The ASCO report includes a policy section that discusses the impact of sequestration on National Institutes of Health (NIH)-funded studies and strongly recommends increased funding: It calls for $32 billion for NIH in next year’s budget, of which $5.2 billion would go to the National Cancer Institute (NCI).
The report also recommends more support for clinical trials in general and the NCI-sponsored cooperative groups, now consolidated into the National Clinical Trials Network, in particular. It notes that long-planned trials have not been able to open for patient enrollment and that as a result, the number of patients taking part in clinical trials has dropped from a high of more than 29,000 a year in 2009 to 20,000 in 2013.
As with genomic studies, the drop in federal funding for trials bodes ill for clinical questions that are not typically addressed in the private sector.
“What gets lost when people talk about the clinical trials is that there are certain kinds of trials that government can do and the private sector doesn’t do,” said Dr. Schilsky.
Trials of treatment strategies using drugs already approved offer one example. Among the 76 most important advances in 2013 was a breast cancer trial showing that adjuvant paclitaxel given weekly, in lower doses, was significantly less toxic than the standard dose-dense regimen given every 2 weeks. It was also less expensive. Though the drug has been on the market for many years, the new finding is expected to change practice, making an important difference for hundreds of thousands of women.
Early studies of experimental therapies, many federally funded, are also highlighted in the report. In relapsed, therapy-resistant childhood acute lymphoblastic leukemia (ALL), an immunotherapy using genetically modified T cells to attack cancerous B cells was tried for the first time. The first two children who received the T cells experienced complete remission, one for 11 months and one for 2 months.

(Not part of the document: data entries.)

(* ===== verification/ShardReplicas.v ===== *)
(** * The servers of a group

    A server of a group is where the group's log has been applied up to some entry:
    it has the table, shards, sessions and configurations that replaying the log
    gives, whatever the order of its maps, and of the docks those it has not cleaned
    up. *)

From S2P Require Import Prelude LabGob Persister Raft RaftLog RaftState RaftApi Dedup Clerk ShardCtrler Rebalance CtrlerState ShardKV Migration ShardGroups.

(** ** The order of a map does not matter to [merge] *)

(** A client's entry in a session table. *)
Definition entryOf (c : Z) (ci : ClientInfo) : option Z * option Result := (CompletedReq ci !! c, CompletedResult ci !! c).

Lemma mergeStep_other info ci c n c' : c ≠ c' → entryOf c' (mergeStep info ci (c, n)) = entryOf c' ci.
Proof.
  intros Hne. unfold mergeStep, entryOf. destruct (_ <? _); [cbn; by rewrite !lookup_insert_ne|].
  destruct (_ && _); cbn; by rewrite ?lookup_insert_ne.
Qed.

Lemma mergeStep_reads info ci ci' c n :
  entryOf c ci = entryOf c ci' → entryOf c (mergeStep info ci (c, n)) = entryOf c (mergeStep info ci' (c, n)).
Proof.
  intros [= H1 H2]. unfold mergeStep, entryOf. assert (reqOf ci c = reqOf ci' c) as -> by (unfold reqOf; by rewrite H1).
  assert (resultOf ci c = resultOf ci' c) as -> by (unfold resultOf; by rewrite H2).
  destruct (_ <? _); [cbn; by rewrite !lookup_insert_eq|]. destruct (_ && _); cbn; rewrite ?lookup_insert_eq; by rewrite ?H1, ?H2.
Qed.

Lemma merge_entry info entries ci c : NoDup entries.*1 →
  (∀ n, (c, n) ∈ entries → entryOf c (merge entries info ci) = entryOf c (mergeStep info ci (c, n))) ∧
  (c ∉ entries.*1 → entryOf c (merge entries info ci) = entryOf c ci).
Proof.
  unfold merge. revert ci. induction entries as [|[c' n'] l IH]; intros ci HN; [split; [by intros n ?%elem_of_nil|done]|].
  rewrite fmap_cons in HN. apply NoDup_cons in HN as [Hc' HN]. cbn [foldl].
  destruct (IH (mergeStep info ci (c', n')) HN) as [H1 H2]. split.
  - intros n [[= -> ->]|Hin]%elem_of_cons; [by apply H2|]. rewrite (H1 n Hin). apply mergeStep_reads, mergeStep_other.
    intros ->. apply Hc', list_elem_of_fmap. by exists (c, n).
  - rewrite fmap_cons, not_elem_of_cons. cbn [fst]. intros [Hne Hl]. rewrite (H2 Hl). by apply mergeStep_other.
Qed.

Lemma merge_order ord ord' s info ci :
  valid_order ord → valid_order ord' →
  merge (ord s _ (CompletedReq info)) info ci = merge (ord' s _ (CompletedReq info)) info ci.
Proof.
  intros HO HO'. assert (∀ c, entryOf c (merge (ord s _ (CompletedReq info)) info ci) =
    entryOf c (merge (ord' s _ (CompletedReq info)) info ci)) as HE.
  { intros c. destruct (merge_entry info (ord s _ (CompletedReq info)) ci c) as [H1 H2]; [by apply ord_NoDup|].
    destruct (merge_entry info (ord' s _ (CompletedReq info)) ci c) as [H1' H2']; [by apply ord_NoDup|].
    assert (∀ o, valid_order o → c ∈ (o s _ (CompletedReq info)).*1 ↔ is_Some (CompletedReq info !! c)) as Hin.
    { intros o Ho. rewrite list_elem_of_fmap. split.
      - intros ([c' n] & -> & Hn%ord_elem); [by eexists|done].
      - intros [n Hn]. exists (c, n). split; [done|by apply ord_elem]. }
    destruct (CompletedReq info !! c) as [n|] eqn:E.
    - rewrite (H1 n), (H1' n); [done|by apply ord_elem..].
    - rewrite H2, H2'; [done|..]; rewrite Hin by done; intros [? ?]; congruence. }
  destruct (merge (ord s _ _) info ci) as [q r], (merge (ord' s _ _) info ci) as [q' r'].
  f_equal; apply map_eq; intros c; by injection (HE c).
Qed.

(** ** Replicas *)

Section replicas.
Context {R : Type} `{!RaftApi Op R} `{!Gob SnapshotState} (ord : Order) (HO : valid_order ord).
Implicit Types (skv τ : ShardKV R).

Record rep skv τ : Prop := {
  rp_gid : gid skv = gid τ;
  rp_cur : CurConfig skv = CurConfig τ;
  rp_last : LastConfig skv = LastConfig τ;
  rp_shards : Shards skv = Shards τ;
  rp_map : ShardKVMap skv = ShardKVMap τ;
  rp_info : Info skv = Info τ;
  rp_dock : ∀ n dock, OutShardsDock skv !! n = Some dock →
    OutShardsDock τ !! n = Some dock ∧ Config2ClientInfo skv !! n = Config2ClientInfo τ !! n;
}.

(** What applying a command leaves alone. *)
Definition local skv := (me skv, rf skv, maxraftstate skv, CommitedId skv, CompletedChan skv, nextChan skv, Dead skv).

(** The state of the service alone, which [rep] compares, apart from the docks. *)
Lemma rep_missing skv τ : rep skv τ → missing skv = missing τ.
Proof. intros []. unfold missing. by rewrite rp_gid0, rp_cur0, rp_shards0. Qed.

Lemma rep_perform op skv τ : rep skv τ → perform op skv = perform op τ.
Proof. intros []. unfold perform. by rewrite rp_gid0, rp_cur0, rp_shards0, rp_map0. Qed.

Lemma rep_fresh op skv τ : rep skv τ → fresh_request op skv = fresh_request op τ.
Proof. intros []. unfold fresh_request. by rewrite rp_info0. Qed.

Lemma rep_serving key skv τ : rep skv τ → serving key skv ↔ serving key τ.
Proof. intros []. unfold serving. by rewrite rp_gid0, rp_cur0, rp_shards0. Qed.

Lemma doUpdateConfig_rep cfg skv τ :
  rep skv τ → rep (doUpdateConfig cfg skv) (doUpdateConfig cfg τ) ∧ local (doUpdateConfig cfg skv) = local skv.
Proof.
  intros HR. pose proof (rep_missing _ _ HR) as Hm. destruct HR as [Eg Ec El Es Em Ei Ed].
  unfold doUpdateConfig, isMigrateFinished. cbn [fst]. rewrite Ec, Hm.
  destruct (_ <=? _); [done|]. destruct (negb _); [done|]. split; [|done].
  assert (outShards cfg skv = outShards cfg τ) as Ho by (unfold outShards; by rewrite Es, Eg).
  assert (keepShards cfg skv = keepShards cfg τ) as Hk by (unfold keepShards; by rewrite Es, Eg).
  unfold compareConfig. rewrite Ho, Hk. split; cbn; try done; [by rewrite Em|].
  intros n dock. rewrite Em. unfold copyInfo. rewrite Ei. destruct (decide (Num cfg = n)) as [->|Hne].
  - by rewrite !lookup_insert_eq.
  - rewrite !lookup_insert_ne by done. apply Ed.
Qed.

Lemma acceptAll_rep shs skv τ τ' :
  rep skv τ → acceptAll shs τ = Some τ' → ∃ skv', acceptAll shs skv = Some skv' ∧ rep skv' τ' ∧ local skv' = local skv.
Proof.
  revert skv τ. induction shs as [|sh shs IH]; intros skv τ HR HA; cbn in HA |- *.
  { injection HA as <-. by exists skv. }
  inv_bind HA. assert (∃ s1, acceptShard sh skv = Some s1 ∧ rep s1 x ∧ local s1 = local skv) as (s1 & -> & HR1 & HL1).
  { pose proof HR as [Eg Ec El Es Em Ei Ed]. unfold acceptShard in E |- *. rewrite Ec, Eg, Es.
    destruct (negb _); [injection E as <-; by exists skv|]. destruct (owner _ _); [|done]. cbn in E |- *.
    destruct (_ || _); injection E as <-; [by exists skv|]. eexists. split; [done|]. rewrite Em. by split. }
  cbn. destruct (IH s1 x HR1 HA) as (s2 & -> & HR2 & HL2). exists s2. split_and!; [done|done|congruence].
Qed.

Lemma perform_error op skv m err v : perform op skv = Some (m, err, v) → err ≠ ErrNoKey.
Proof.
  unfold perform. intros HP. destruct (opType op); try (by injection HP as <- <- <-);
    inv_bind HP; destruct (negb _); [by injection HP as <- <- <-| |by injection HP as <- <- <-| |by injection HP as <- <- <-|];
    destruct (negb _); by injection HP as <- <- <-.
Qed.

(** Applying a command at a server, in whatever order it meets its maps. *)
Lemma applyOp_rep ord' op skv τ :
  valid_order ord' → rep skv τ → ginv τ → op_ok op →
  ∃ skv' sends, applyOp ord' op skv = Some (skv', sends) ∧ rep skv' (advance ord op τ) ∧ local skv' = local skv ∧
    ∀ ch res, (ch, res) ∈ sends → Err res ≠ ErrNoKey ∧ (Err res = OK →
      isClientOp op = true ∧ executes op τ = true ∧ Value res = (effect op (ShardKVMap τ)).2 ∧
      r_ClientId res = ClientId op ∧ r_ReqNo res = ReqNo op).
Proof.
  intros HO' HR G Hop. destruct (isClientOp op) eqn:Hc.
  - assert (∀ o (s : ShardKV R), applyOp o op s = if fresh_request op s then doOperation op s else Some (s, [])) as HA.
    { intros o s. unfold applyOp, isClientOp in *. by destruct (opType op). }
    unfold advance, executes. rewrite !HA, (rep_fresh op _ _ HR), Hc. destruct (fresh_request op τ) eqn:HF; cbn [andb].
    2:{ exists skv, []. split_and!; try done. by intros ch res ?%elem_of_nil. }
    unfold doOperation. rewrite (rep_perform op _ _ HR). destruct (perform_cases op τ G Hop Hc) as [Hyes Hno].
    assert (∃ m err v, perform op τ = Some (m, err, v) ∧ err ≠ ErrNoKey ∧ (err = OK → serving (opKey op) τ ∧ v = (effect op (ShardKVMap τ)).2))
      as (m & err & v & -> & Hnk & Hsv).
    { destruct (decide (owner (CurConfig τ) (key2shard (opKey op)) = Some (gid τ) ∧ hasShard (Shards τ) (key2shard (opKey op)) = true)) as [HS|HS].
      - rewrite (Hyes HS). do 3 eexists. split_and!; done.
      - destruct (Hno HS) as (err & ? & Hp & _). pose proof (perform_error _ _ _ _ _ Hp). rewrite Hp. by do 3 eexists. }
    cbn. do 2 eexists. split; [done|]. pose proof HR as [Eg Ec El Es Em Ei Ed]. split_and!.
    + split; cbn; try done. by rewrite Ei.
    + done.
    + intros ch res Hin. destruct (CompletedChan skv !! ClientId op) as [c|]; [|by apply elem_of_nil in Hin].
      apply list_elem_of_singleton in Hin as [= -> ->]. split; [done|]. intros Herr. cbn in Herr |- *. destruct (Hsv Herr) as [HS ->].
      rewrite bool_decide_eq_true_2; done.
  - unfold op_ok, isClientOp in *. destruct (opType op) eqn:Ht; try done.
    + unfold advance, applyOp. rewrite Ht. do 2 eexists. split; [done|].
      destruct (doUpdateConfig_rep (opConfig op) skv τ HR). split_and!; [done|done|by intros ch res ?%elem_of_nil].
    + destruct (acceptShards_inv ord HO op τ G Hop) as (τ' & Hτ & _).
      unfold advance, applyOp. rewrite Ht, Hτ. cbn. unfold acceptShards in Hτ |- *. inv_bind Hτ. injection Hτ as <-.
      destruct (acceptAll_rep _ _ _ _ HR E) as (s1 & -> & HR1 & HL). cbn. do 2 eexists. split; [done|].
      pose proof HR1 as [Eg Ec El Es Em Ei Ed]. split_and!; [|done|by intros ch res ?%elem_of_nil].
      split; cbn; try done. rewrite Ei. by apply merge_order.
Qed.

(** Cleaning up drops docks. *)
Lemma clean_rep ord' skv τ : rep skv τ → rep (clean ord' skv) τ ∧ local (clean ord' skv) = local skv.
Proof.
  intros [Eg Ec El Es Em Ei Ed]. split; [|done]. split; try done. intros n dock. cbn.
  intros [Hd Hn]%map_lookup_filter_Some. destruct (Ed n dock Hd) as [? <-]. split; [done|]. rewrite map_lookup_filter.
  destruct (Config2ClientInfo skv !! n); cbn; [|done]. by rewrite option_guard_True.
Qed.

Lemma sayHelloEnd_rep ord' nums skv τ : rep skv τ → rep (sayHelloEnd ord' nums skv) τ ∧ local (sayHelloEnd ord' nums skv) = local skv.
Proof.
  intros HR. unfold sayHelloEnd. set (s1 := _ <| _ := _ |>). assert (rep s1 τ) as HR1 by by destruct HR; split.
  destruct (_ <? _)%nat; [|done]. by destruct (clean_rep ord' s1 τ HR1).
Qed.

(** What a server takes out of its dock is in the group's. *)
Lemma ShardDock_rep args skv τ :
  rep skv τ → pr_Success (ShardDock args skv) = true →
  ∃ dock, OutShardsDock τ !! ps_ConfigNum args = Some dock ∧
    (is_Some (Config2ClientInfo τ !! ps_ConfigNum args) → Config2ClientInfo τ !! ps_ConfigNum args = Some (pr_ClientInfo (ShardDock args skv))) ∧
    ∀ sh, sh ∈ pr_ShiftShards (ShardDock args skv) → ∃ s, dock !! s = Some sh.
Proof.
  intros HR. unfold ShardDock. destruct (OutShardsDock skv !! ps_ConfigNum args) as [dock|] eqn:Hd; [|done].
  destruct (rp_dock _ _ HR _ _ Hd) as [Hτ Hi]. case_bool_decide as Hn; [done|]. intros _. cbn. exists dock. split_and!; [done| |].
  - rewrite Hi. by intros [i ->].
  - intros sh (x & -> & (s & _ & Hs)%list_elem_of_omap)%list_elem_of_fmap. exists s. rewrite Hs. by destruct x.
Qed.

End replicas.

“These early results show promise that in the future, engineered T cells may become a radical new strategy for advanced, treatment-resistant ALL,” according to the report.
Large-scale prevention and screening trials are another example of studies that require public funding. The ASCO report singles out results from the NCI-sponsored National Lung Screening Trial, showing that low-dose computed tomography (CT) scans reduced the mortality of non–small cell lung cancer among smokers and recent former smokers by 20%. As a result, the U.S. Preventive Services Task Force started recommending CT screening for those at high risk.
About the Report
The 76 advances in the annual report, now in its ninth year, were identified by an editorial board led by Co-Executive Editors Jyoti D. Patel, MD, Northwestern University, and Bruce J. Roth, MD, Washington University at St. Louis. The editors reviewed research published in peer-reviewed scientific journals and presented at major scientific meetings over a 1-year period (October 2012 to September 2013), covering prevention, screening, treatment, patient and survivor care, biomarkers, tumor biology, and cancer disparities.

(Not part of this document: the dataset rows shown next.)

Record MR := mkMR {
  coord : Coordinator;
  inter : gmap string (list KeyValue);   (* intermediate files *)
  outs : gmap string (list string);      (* output files *)
  jobs : list Job;
}.

Section system.
Context (ord : TaskOrder) (mapf : string → string → list KeyValue) (reducef : string → list string → string).
Context (sort : list KeyValue → list KeyValue) (json : KeyValue → KeyValue) (content : string → option string).

Definition mapArgs := mkArgs MapRequest "" 0.
Definition reduceArgs := mkArgs ReduceRequest "" 0.
Definition mapFinishArgs (f : string) := mkArgs MapFinishRequest f 0.
Definition reduceFinishArgs (y : Z) := mkArgs ReduceFinishRequest "" y.

(** The iterations of [MapTaskWoker] and [ReduceTaskWorker], cut at the points
    where other workers can be seen to act, and the death of a worker. *)
Inductive mr_step : MR → MR → Prop :=
  | mr_map_request now c fs os js c' reply data pending :
      DispatchTask ord now mapArgs c = (c', reply) → MasterStatus reply = MapStatus → ReplyCode reply = NewTask →
      content (MapFileName reply) = Some data → mapFiles mapf sort json reply data = Some pending →
      mr_step (mkMR c fs os js) (mkMR c' fs os (MapJob (MapFileName reply) pending :: js))
  | mr_map_write c fs os l1 l2 f name kvs pending :
      mr_step (mkMR c fs os (l1 ++ MapJob f ((name, kvs) :: pending) :: l2))
              (mkMR c (<[name := kvs]> fs) os (l1 ++ MapJob f pending :: l2))
  | mr_map_finish now c fs os l1 l2 f :
      mr_step (mkMR c fs os (l1 ++ MapJob f [] :: l2))
              (mkMR (DispatchTask ord now (mapFinishArgs f) c).1 fs os (l1 ++ l2))
  | mr_reduce_request now c fs os js c' reply :
      DispatchTask ord now reduceArgs c = (c', reply) → MasterStatus reply = ReduceStatus → ReplyCode reply = NewTask →
      mr_step (mkMR c fs os js) (mkMR c' fs os (ReduceJob (ReduceTaskId reply) (NFile reply) 0 ∅ :: js))
  | mr_reduce_read c fs os l1 l2 y n x result kvs :
      x < n → fs !! iname x y = Some kvs →
      mr_step (mkMR c fs os (l1 ++ ReduceJob y n x result :: l2))
              (mkMR c fs os (l1 ++ ReduceJob y n (x + 1) (readFile kvs result) :: l2))
  | mr_reduce_write c fs os l1 l2 y n x result entries :
      n <= x → entries ≡ₚ map_to_list result →
      mr_step (mkMR c fs os (l1 ++ ReduceJob y n x result :: l2))
              (mkMR c fs (<[outname y := line reducef <$> entries]> os) (l1 ++ ReduceWritten y :: l2))
  | mr_reduce_finish now c fs os l1 l2 y :
      mr_step (mkMR c fs os (l1 ++ ReduceWritten y :: l2))
              (mkMR (DispatchTask ord now (reduceFinishArgs y) c).1 fs os (l1 ++ l2))
  | mr_idle now c fs os js args :
      ReqType args = MapRequest ∨ ReqType args = ReduceRequest →
      mr_step (mkMR c fs os js) (mkMR (DispatchTask ord now args c).1 fs os js)
  | mr_crash c fs os l1 l2 j :
      mr_step (mkMR c fs os (l1 ++ j :: l2)) (mkMR c fs os (l1 ++ l2)).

In addition to its publication in the Journal of Clinical Oncology, the report is available with additional resources at www.cancerprogress.net/cca. ■
Disclosure: Drs. Schilsky and Patel reported no potential conflicts of interest. Dr. Roth has received research funding from Exelixis, Medivation, and Oncogenix.
1. Patel JD, Krilov L, Adams S, et al: Clinical cancer advances 2013: Annual report on progress against cancer from the American Society of Clinical Oncology. J Clin Oncol 32:129-160, 2014.